I have a question: So I'm struggling with my sexuality. Someone said I am bisexual, but I don't think it's my right label. I mean, I like girls but I want a male partner more than I want a female partner. Am I biromantic or just confused? (my friends say I am confused)
You know what? Having a preference doesn’t mean you’re not bi. You might just prefer men, and there’s nothing wrong with that. Some bi people have such strong preferences that they only prefer to date one gender, but they still feel attracted to multiple. There’s no wrong way to be bi. If you feel attracted to more than one gender, even if you don’t plan on acting upon it? You’re still just as bi.
And you sound like you’re probably attracted to both men and women! But the label is entirely up to you. If you don’t feel like bi is right for you, there are other options (which I can talk about if you want to know!). Or if you don’t want to use labels at all? That’s perfectly valid too. Some people simply say “I’m not straight” or “I’m queer”, or some people just don’t say anything at all.

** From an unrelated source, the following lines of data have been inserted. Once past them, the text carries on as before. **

(* ===== verification/Asks.v ===== *)
(** * Asking the operator

    The handlers of [crates/core/src/backend/secrets.rs] around a waiting
    request: what is refused before anybody is asked, what is asked for, and
    which answers are accepted.  [request_operator_with_id] is an argument
    here, a stateful function from the request to its id and the answer;
    [Operators] models what it does.  The base64 decoder, SHA-256, the host-key
    parser, the JSON encoder and the files of the Nix store are arguments. *)
From stdpp Require Import gmap.
From S2P Require Import Prelude BTree Text Framing Procedure Procedures SshAuth Schema.
From S2P Require Import Signing Requests Operators Store.
#[local] Open Scope Z_scope.

(** ** Responses and requesters *)
Inductive Response :=
| RError (message : string)
| RSecretSession (socket : string)
| RSshSignature (reply : list Z)
| RSshLoginGranted (grant : string) (expires_in_seconds signatures : Z)
| RProcedureConfirmation (confirmed : bool)
| RArtifactSignatures (signatures : list Artifacts.DetachedSignature)
| RClosureSignatures (signatures : Closures.Signatures).

(** [Grants], a [BTreeSet]. *)
Definition Grants : Type := list (string * unit).

Definition UNASKED : string := "the TUI returned an unasked answer".

(** [Requester::new] and the rest of the arguments. *)
Definition new_ask (peer : Z) (identifiers : list string) (reason : option string) (ssh : Ssh)
  (artifact : option Artifacts.SigningRequest) (closure : option Closures.SigningRequest)
  (procedure : option string) (progress : bool) (confirmation : option Confirmation) : Ask :=
  {| ak_peer := peer; ak_identifiers := identifiers; ak_reason := reason; ak_ssh := ssh;
     ak_artifact_signature := artifact; ak_closure_signature := closure; ak_stream := true;
     ak_procedure := procedure; ak_progress := progress; ak_confirmation := confirmation |}.

(** [result.unwrap_or_else(|message| Response::Error { message })]. *)
Definition respond {W A} (f : A → Response) (m : stE W string A) : W → Response * W := λ w,
  match m w with
  | (Ok a, w) => (f a, w)
  | (Err message, w) => (RError message, w)
  end.

(** ** Pinned artifacts *)
(** What the file system says of an artifact once it is open. *)
Record OpenFile := {
  of_is_file : bool;
  of_mode : Z;
  of_uid : Z;
  of_bytes : list Z
}.

Section Files.
(** The owner of [/nix/store], [fs::canonicalize] and [File::open]. *)
Context (store_uid : result string Z) (canonicalize : string → result string string)
  (open : string → result string OpenFile).

(** [Path::starts_with("/nix/store")] of an absolute path: by components. *)
Definition in_store (path : string) : bool :=
  bool_decide (path = "/nix/store") || starts_with "/nix/store/" path.

Definition pin (uid : Z) (files : list (string * list Z)) (a : Artifacts.Artifact)
  : result string (list (string * list Z)) :=
  canonical ← canonicalize (Artifacts.ar_path a);
  _ ← guard_err (in_store canonical) "artifact escaped immutable Nix store";
  file ← open canonical;
  if negb (of_is_file file) || negb (Z.land (of_mode file) 146 =? 0) (* 0o222 *)
     || negb (of_uid file =? uid) || negb (zlen (of_bytes file) =? Artifacts.ar_size a)
  then Err "artifact is mutable or has changed size"
  else Ok (bt_insert (Artifacts.ar_role a) (of_bytes file) files).

Definition open_artifacts (debug : string → string) (request : Artifacts.SigningRequest)
  : result string (list (string * list Z)) :=
  _ ← Artifacts.request_validate debug request;
  uid ← store_uid;
  try_fold (pin uid) [] (Artifacts.sq_manifest request).
End Files.

Section Handlers.
Context {W : Type} (operator : Ask → stE W string (string * SecretAnswer)).
Context (debug : string → string) (decode : string → option (list Z)).

(** [request_operator]: without the id. *)
Definition request_operator (ask : Ask) : stE W string SecretAnswer :=
  '(_, answer) ← operator ask; mret answer.

(** ** Secret values *)
Definition check_identifier (seen : gset string) (identifier : string) : result string (gset string) :=
  _ ← map_err (λ e, identifier +:+ ": " +:+ schema_error_show debug e) (path_parse identifier);
  let '(new, seen) := set_insert identifier seen in
  if new then Ok seen else Err (identifier +:+ " is requested twice").

Definition decode_value (seen : gset string) (decoded : list (string * list Z)) (v : SecretValue)
  : result string (list (string * list Z)) :=
  if negb (bool_decide (sx_identifier v ∈ seen))
  then Err ("the TUI returned " +:+ sx_identifier v +:+ " unasked")
  else
    plaintext ← ok_or ("the TUI returned a malformed value for " +:+ sx_identifier v)
                  (decode (sx_value_base64 v));
    if bt_contains (sx_identifier v) decoded
    then Err ("the TUI returned " +:+ sx_identifier v +:+ " twice")
    else Ok (bt_insert (sx_identifier v) plaintext decoded).

(** What [approved_values] makes of the answer. *)
Definition accept_values (seen : gset string) (answer : SecretAnswer)
  : result string (list (string * list Z)) :=
  match answer with
  | Denied reason => Err reason
  | Approved values =>
      decoded ← try_fold (decode_value seen) [] values;
      if zlen decoded =? Z.of_nat (size seen) then Ok decoded
      else Err "the TUI did not return every requested value"
  | _ => Err "the TUI returned an unasked signature"
  end.

Definition approved_values (peer : Z) (identifiers : list string) (reason : option string)
  (procedure : option string) (progress : bool) : stE W string (list (string * list Z)) :=
  _ ← st_guard (negb (is_some_and (λ r, MAX_REQUEST_REASON_BYTES <? slen r) reason))
        "secret request reason exceeds 4096 bytes";
  _ ← st_guard (negb (bool_decide (identifiers = []) || (MAX_REQUEST_IDENTIFIERS <? zlen identifiers)))
        ("a secret request names between 1 and " +:+ dec MAX_REQUEST_IDENTIFIERS +:+ " identifiers");
  seen ← st_lift (try_fold check_identifier ∅ identifiers);
  answer ← request_operator
             (new_ask peer identifiers reason ssh_default None None procedure progress None);
  st_lift (accept_values seen answer).

(** The first identifier of a key that may only sign. *)
Definition signing_only (schema : Schema) (identifier : string) : bool :=
  match path ← path_parse identifier; leaf schema path with
  | Ok (OperatorOnly spec) => os_signing_only spec
  | _ => false
  end.

(** [request] up to serving the session; [bind] is [SecretSession::bind]. *)
Definition request (schema : Schema) (bind : result string string) (peer : Z)
  (identifiers : list string) (reason procedure : option string) (progress : bool)
  : W → Response * option SecretSession * W := λ w,
  match list_find (λ identifier, signing_only schema identifier = true) identifiers with
  | Some (_, identifier) =>
      (RError (identifier +:+ " is signing-only; plaintext export is forbidden"), None, w)
  | None =>
      match approved_values peer identifiers reason procedure progress w with
      | (Err message, w) => (RError message, None, w)
      | (Ok values, w) =>
          match bind with
          | Err error => (RError ("cannot create the secret session socket: " +:+ error), None, w)
          | Ok socket =>
              (RSecretSession socket, Some {| se_values := values; se_owner := peer |}, w)
          end
      end
  end.

(** ** SSH *)
Context (host_key : list Z → bool).

Record SshSignatureAsk := {
  sg_request : SignatureRequest;
  sg_reason : option string;
  sg_procedure : option string;
  sg_progress : bool;
  sg_grant : option string
}.

Definition request_signature (peer : Z) (signature : SshSignatureAsk) (grants : Grants)
  : W → Response * W :=
  respond RSshSignature
    (_ ← st_lift (signature_request_validate decode host_key (sg_request signature));
     _ ← st_guard (is_none_or (λ grant, bt_contains grant grants) (sg_grant signature))
           "this connection has no such SSH login approval";
     answer ← request_operator
       (new_ask peer [] (sg_reason signature)
          {| sh_signature := Some (sg_request signature); sh_login := None;
             sh_grant := sg_grant signature |}
          None None (sg_procedure signature) (sg_progress signature) None);
     st_lift match answer with
             | Signed reply => _ ← validate_reply reply; Ok reply
             | Denied reason => Err reason
             | _ => Err UNASKED
             end).

(** The response and the connection's approvals after it. *)
Definition request_login_grant (peer : Z) (r : LoginGrantRequest) (reason procedure : option string)
  (progress : bool) (grants : Grants) : W → Response * Grants * W := λ w,
  match (_ ← st_lift (login_grant_validate decode r);
         '(id, answer) ← operator
           (new_ask peer [] reason {| sh_signature := None; sh_login := Some r; sh_grant := None |}
              None None procedure progress None);
         st_lift match answer with
                 | LoginGranted expires_in_seconds signatures => Ok (id, expires_in_seconds, signatures)
                 | Denied reason => Err reason
                 | _ => Err UNASKED
                 end) w with
  | (Ok (grant, expires_in_seconds, signatures), w) =>
      (RSshLoginGranted grant (Z.min expires_in_seconds LOGIN_GRANT_WINDOW)
         (Z.min signatures LOGIN_GRANT_SIGNATURES), bs_insert grant grants, w)
  | (Err message, w) => (RError message, grants, w)
  end.

(** ** Confirmations *)
Definition request_confirmation (peer : Z) (procedure : string)
  (confirmation : result string Confirmation) : W → Response * W :=
  respond (λ answer, RProcedureConfirmation match answer with Confirmed => true | _ => false end)
    (confirmation ← st_lift confirmation;
     request_operator (new_ask peer [] None ssh_default None None (Some procedure) false
                         (Some confirmation))).

(** ** Signatures *)
(** The key a signing request names must be one that may only sign. *)
Definition signing_key (schema : Schema) (message identifier : string) : result string SecretPath :=
  path ← map_err (schema_error_show debug) (path_parse identifier);
  spec ← map_err (schema_error_show debug) (leaf schema path);
  match spec with
  | OperatorOnly spec => if os_signing_only spec then Ok path else Err message
  | _ => Err message
  end.

Definition request_artifacts (schema : Schema) (peer : Z) (r : Artifacts.SigningRequest)
  (reason procedure : option string) (progress : bool) : W → Response * W :=
  respond RArtifactSignatures
    (_ ← st_lift (Artifacts.request_validate debug r);
     _ ← st_lift (signing_key schema "artifact signing requires a signing-only operator key"
                    (Artifacts.sq_identifier r));
     answer ← request_operator
       (new_ask peer [Artifacts.sq_identifier r] reason ssh_default (Some r) None procedure progress None);
     st_lift match answer with
             | ArtifactsSigned signatures =>
                 _ ← Artifacts.signatures_validate decode signatures (Artifacts.sq_manifest r);
                 Ok signatures
             | Denied reason => Err reason
             | _ => Err UNASKED
             end).

Section Closure.
Context (encode : list Z → string) (sha256 : list Z → list Z).
Context (manifest_json : Closures.Manifest → result string (list Z))
  (request_json : Closures.SigningRequest → result string (list Z)).
(** [store.get], its error printed. *)
Context (get : SecretPath → result string (option EncryptedSecret)).

Definition closure_answer (answer : SecretAnswer) (m : Closures.Manifest)
  : result string Closures.Signatures :=
  match answer with
  | ClosureSigned signatures =>
      _ ← Closures.signatures_validate manifest_json decode encode signatures m;
      Ok signatures
  | Denied reason => Err reason
  | _ => Err UNASKED
  end.

(** The public key the store has for the signing key, checked against the
    fingerprint of the request: its text. *)
Definition approved_public_key (path : SecretPath) (fingerprint : string) : result string string :=
  record ← get path;
  record ← ok_or "missing closure signing record" record;
  key ← ok_or "missing closure signing public key" (es_public_key record);
  public ← ok_or "invalid public key envelope" (decode key);
  text ← ok_or "invalid public key envelope" (from_utf8 public);
  _ ← Closures.validate_public_key decode encode
        (default text (strip_suffix (String "010" "") text));
  if bool_decide (fingerprint = hex_of (sha256 public)) then Ok text
  else Err "closure signing public key changed".

(** [signature.split_once(':').map(|(n, _)| n)]. *)
Definition key_name (signature : string) : option string := fst <$> split_once ":" signature.

Definition request_closure (schema : Schema) (peer : Z) (r : Closures.SigningRequest)
  (reason procedure : option string) (progress : bool) : W → Response * W :=
  respond RClosureSignatures
    (_ ← st_lift (Closures.request_validate manifest_json request_json debug r);
     path ← st_lift (signing_key schema "closure signing requires a signing-only operator key"
                       (Closures.sq_identifier r));
     text ← st_lift (approved_public_key path (Closures.sq_public_key_sha256 r));
     answer ← request_operator
       (new_ask peer [Closures.sq_identifier r] reason ssh_default None (Some r) procedure progress None);
     st_lift
       (signatures ← closure_answer answer (Closures.sq_manifest r);
        name ← ok_or "invalid public key envelope" (key_name text);
        if existsb (λ s, negb (bool_decide (key_name (Closures.pg_signature s) = Some name)))
             (Closures.sg_signatures signatures)
        then Err "closure signature key name differs from approved public key"
        else Ok signatures)).
End Closure.
End Handlers.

But sometimes the discomfort from the label bi can be down to internalised biphobia, for example the idea that bi must include equal attraction to men and women, or that you must be with/be attracted to men and women physically and emotionally to be bi, otherwise you’re “actually straight/gay”. A lot of bi people struggle with being able to use the label at first because of thoughts like these, so please note that even if you only ever liked 1 girl, and the rest were all guys? You can still be bi. Same if it was 1 boy and the rest were all girls. Preferences don’t negate your orientation.
If you think your attractions are romantic to men and women but you only feel like engaging sexually with men, you’d be no less bi. And if the term “bisexual” is uncomfortable because of the clinical sounding -sexual prefix, “bi” is perfectly okay too (or biromantic if you prefer!) Just know that the -sexual part doesn’t actually require sexual attraction. It’s an outdated way of referring to gender (it once was used to mean “attracted to 2 sexes” but bi communities reclaimed the term from clinical use and rewrote the definition to mean “attracted to multiple genders”).